Records supplied »
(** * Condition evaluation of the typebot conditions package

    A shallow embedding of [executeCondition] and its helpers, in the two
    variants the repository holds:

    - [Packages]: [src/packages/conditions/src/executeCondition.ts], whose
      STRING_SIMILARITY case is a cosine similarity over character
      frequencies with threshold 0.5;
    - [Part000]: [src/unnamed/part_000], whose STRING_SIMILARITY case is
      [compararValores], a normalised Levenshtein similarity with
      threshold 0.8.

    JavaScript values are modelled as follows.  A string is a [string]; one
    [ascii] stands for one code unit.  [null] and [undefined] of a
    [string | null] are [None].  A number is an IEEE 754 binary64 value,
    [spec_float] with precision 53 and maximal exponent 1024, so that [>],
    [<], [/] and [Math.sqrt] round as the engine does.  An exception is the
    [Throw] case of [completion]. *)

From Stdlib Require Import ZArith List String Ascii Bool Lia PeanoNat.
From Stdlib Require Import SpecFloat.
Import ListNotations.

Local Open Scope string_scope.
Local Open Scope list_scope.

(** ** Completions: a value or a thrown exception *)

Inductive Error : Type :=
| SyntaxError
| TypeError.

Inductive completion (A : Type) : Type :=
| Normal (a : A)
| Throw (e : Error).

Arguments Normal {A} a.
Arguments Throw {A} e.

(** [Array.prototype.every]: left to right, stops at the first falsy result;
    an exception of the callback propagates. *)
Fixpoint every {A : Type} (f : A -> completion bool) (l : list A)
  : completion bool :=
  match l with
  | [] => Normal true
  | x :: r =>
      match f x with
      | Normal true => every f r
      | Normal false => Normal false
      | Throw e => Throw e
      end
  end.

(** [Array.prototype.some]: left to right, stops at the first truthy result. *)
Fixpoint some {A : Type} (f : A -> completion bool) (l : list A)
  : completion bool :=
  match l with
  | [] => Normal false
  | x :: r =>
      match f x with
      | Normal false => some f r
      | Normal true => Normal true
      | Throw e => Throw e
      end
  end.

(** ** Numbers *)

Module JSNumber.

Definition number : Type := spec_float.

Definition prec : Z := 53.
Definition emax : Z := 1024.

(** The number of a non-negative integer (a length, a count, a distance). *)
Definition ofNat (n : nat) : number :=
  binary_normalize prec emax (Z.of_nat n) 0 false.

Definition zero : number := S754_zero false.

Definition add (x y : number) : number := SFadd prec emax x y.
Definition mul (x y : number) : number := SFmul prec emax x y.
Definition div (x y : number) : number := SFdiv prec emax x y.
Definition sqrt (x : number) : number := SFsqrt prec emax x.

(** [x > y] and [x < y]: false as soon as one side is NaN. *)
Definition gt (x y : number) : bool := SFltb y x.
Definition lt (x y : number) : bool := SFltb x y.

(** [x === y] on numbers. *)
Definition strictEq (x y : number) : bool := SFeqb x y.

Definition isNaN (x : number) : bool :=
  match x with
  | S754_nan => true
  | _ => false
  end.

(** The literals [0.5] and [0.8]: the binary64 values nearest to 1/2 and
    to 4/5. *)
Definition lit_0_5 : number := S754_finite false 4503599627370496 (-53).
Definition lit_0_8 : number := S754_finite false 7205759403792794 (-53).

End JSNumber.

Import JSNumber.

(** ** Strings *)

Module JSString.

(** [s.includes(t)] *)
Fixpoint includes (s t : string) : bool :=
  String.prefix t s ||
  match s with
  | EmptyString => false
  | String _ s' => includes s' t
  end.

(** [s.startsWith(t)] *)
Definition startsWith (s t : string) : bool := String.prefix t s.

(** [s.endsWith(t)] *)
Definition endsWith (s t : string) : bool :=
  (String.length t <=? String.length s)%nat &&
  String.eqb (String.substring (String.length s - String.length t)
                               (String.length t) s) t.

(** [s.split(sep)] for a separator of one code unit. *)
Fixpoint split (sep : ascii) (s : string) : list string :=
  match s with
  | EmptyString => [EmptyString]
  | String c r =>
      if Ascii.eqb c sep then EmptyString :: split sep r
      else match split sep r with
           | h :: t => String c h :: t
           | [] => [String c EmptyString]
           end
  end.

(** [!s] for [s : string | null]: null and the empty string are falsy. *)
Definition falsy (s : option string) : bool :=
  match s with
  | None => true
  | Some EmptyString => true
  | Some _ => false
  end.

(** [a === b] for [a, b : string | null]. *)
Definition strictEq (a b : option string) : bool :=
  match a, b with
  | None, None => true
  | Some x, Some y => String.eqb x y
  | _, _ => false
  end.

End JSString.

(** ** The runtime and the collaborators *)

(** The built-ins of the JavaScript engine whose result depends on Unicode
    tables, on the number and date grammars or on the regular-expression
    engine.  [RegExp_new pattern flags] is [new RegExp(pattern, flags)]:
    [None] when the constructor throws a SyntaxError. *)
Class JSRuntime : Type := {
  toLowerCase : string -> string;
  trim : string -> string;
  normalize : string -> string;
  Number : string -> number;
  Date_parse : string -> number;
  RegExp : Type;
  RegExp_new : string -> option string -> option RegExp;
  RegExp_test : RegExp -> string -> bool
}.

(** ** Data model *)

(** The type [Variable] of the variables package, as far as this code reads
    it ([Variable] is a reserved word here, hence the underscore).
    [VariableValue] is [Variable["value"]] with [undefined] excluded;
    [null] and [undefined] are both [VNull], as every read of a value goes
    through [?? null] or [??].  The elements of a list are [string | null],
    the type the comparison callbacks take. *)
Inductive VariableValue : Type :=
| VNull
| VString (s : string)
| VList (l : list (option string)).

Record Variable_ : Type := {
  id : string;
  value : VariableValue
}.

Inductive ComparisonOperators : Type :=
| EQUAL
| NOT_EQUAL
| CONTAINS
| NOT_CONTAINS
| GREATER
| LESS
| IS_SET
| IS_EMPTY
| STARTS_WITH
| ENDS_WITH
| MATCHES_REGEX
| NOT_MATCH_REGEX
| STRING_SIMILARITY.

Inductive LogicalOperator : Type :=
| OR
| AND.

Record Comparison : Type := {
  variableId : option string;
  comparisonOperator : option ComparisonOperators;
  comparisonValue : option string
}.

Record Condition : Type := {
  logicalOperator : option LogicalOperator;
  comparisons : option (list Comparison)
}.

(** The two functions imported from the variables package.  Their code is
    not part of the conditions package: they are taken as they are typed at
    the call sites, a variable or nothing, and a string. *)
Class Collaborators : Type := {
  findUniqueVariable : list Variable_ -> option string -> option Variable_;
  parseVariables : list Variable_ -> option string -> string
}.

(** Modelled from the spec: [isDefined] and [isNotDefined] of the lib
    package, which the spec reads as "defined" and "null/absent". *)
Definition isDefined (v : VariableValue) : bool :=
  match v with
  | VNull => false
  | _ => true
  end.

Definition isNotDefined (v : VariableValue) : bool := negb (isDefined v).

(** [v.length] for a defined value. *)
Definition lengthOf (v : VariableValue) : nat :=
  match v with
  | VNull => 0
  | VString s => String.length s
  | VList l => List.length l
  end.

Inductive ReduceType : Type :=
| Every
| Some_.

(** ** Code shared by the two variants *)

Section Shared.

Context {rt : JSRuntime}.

---

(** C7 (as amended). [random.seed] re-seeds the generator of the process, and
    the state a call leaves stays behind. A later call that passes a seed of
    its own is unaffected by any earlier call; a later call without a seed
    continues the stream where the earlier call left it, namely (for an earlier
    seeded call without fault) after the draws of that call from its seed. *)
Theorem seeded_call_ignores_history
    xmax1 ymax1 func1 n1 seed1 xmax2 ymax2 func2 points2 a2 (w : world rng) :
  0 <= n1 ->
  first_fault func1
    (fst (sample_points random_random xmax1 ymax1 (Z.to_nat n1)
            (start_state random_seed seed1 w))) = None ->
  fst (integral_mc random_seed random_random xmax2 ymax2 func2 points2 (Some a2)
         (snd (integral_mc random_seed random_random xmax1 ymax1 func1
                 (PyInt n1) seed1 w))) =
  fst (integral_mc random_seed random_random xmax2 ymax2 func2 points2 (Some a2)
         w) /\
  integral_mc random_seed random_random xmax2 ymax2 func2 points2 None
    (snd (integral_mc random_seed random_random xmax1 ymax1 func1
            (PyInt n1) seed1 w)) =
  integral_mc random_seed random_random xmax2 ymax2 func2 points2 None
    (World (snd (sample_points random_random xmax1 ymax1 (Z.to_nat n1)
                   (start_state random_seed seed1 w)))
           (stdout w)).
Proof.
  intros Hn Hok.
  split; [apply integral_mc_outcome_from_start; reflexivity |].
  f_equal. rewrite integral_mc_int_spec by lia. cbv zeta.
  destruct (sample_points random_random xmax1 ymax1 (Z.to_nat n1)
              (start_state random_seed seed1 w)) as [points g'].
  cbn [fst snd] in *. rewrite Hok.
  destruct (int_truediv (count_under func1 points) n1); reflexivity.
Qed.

Directions » Above are the records; repeat exactly the lines from the one holding "includes s' t" down to the one holding "Date_parse : string -> number;", end lines included.

Finished task »
  | String _ s' => includes s' t
  end.

(** [s.startsWith(t)] *)
Definition startsWith (s t : string) : bool := String.prefix t s.

(** [s.endsWith(t)] *)
Definition endsWith (s t : string) : bool :=
  (String.length t <=? String.length s)%nat &&
  String.eqb (String.substring (String.length s - String.length t)
                               (String.length t) s) t.

(** [s.split(sep)] for a separator of one code unit. *)
Fixpoint split (sep : ascii) (s : string) : list string :=
  match s with
  | EmptyString => [EmptyString]
  | String c r =>
      if Ascii.eqb c sep then EmptyString :: split sep r
      else match split sep r with
           | h :: t => String c h :: t
           | [] => [String c EmptyString]
           end
  end.

(** [!s] for [s : string | null]: null and the empty string are falsy. *)
Definition falsy (s : option string) : bool :=
  match s with
  | None => true
  | Some EmptyString => true
  | Some _ => false
  end.

(** [a === b] for [a, b : string | null]. *)
Definition strictEq (a b : option string) : bool :=
  match a, b with
  | None, None => true
  | Some x, Some y => String.eqb x y
  | _, _ => false
  end.

End JSString.

(** ** The runtime and the collaborators *)

(** The built-ins of the JavaScript engine whose result depends on Unicode
    tables, on the number and date grammars or on the regular-expression
    engine.  [RegExp_new pattern flags] is [new RegExp(pattern, flags)]:
    [None] when the constructor throws a SyntaxError. *)
Class JSRuntime : Type := {
  toLowerCase : string -> string;
  trim : string -> string;
  normalize : string -> string;
  Number : string -> number;
  Date_parse : string -> number;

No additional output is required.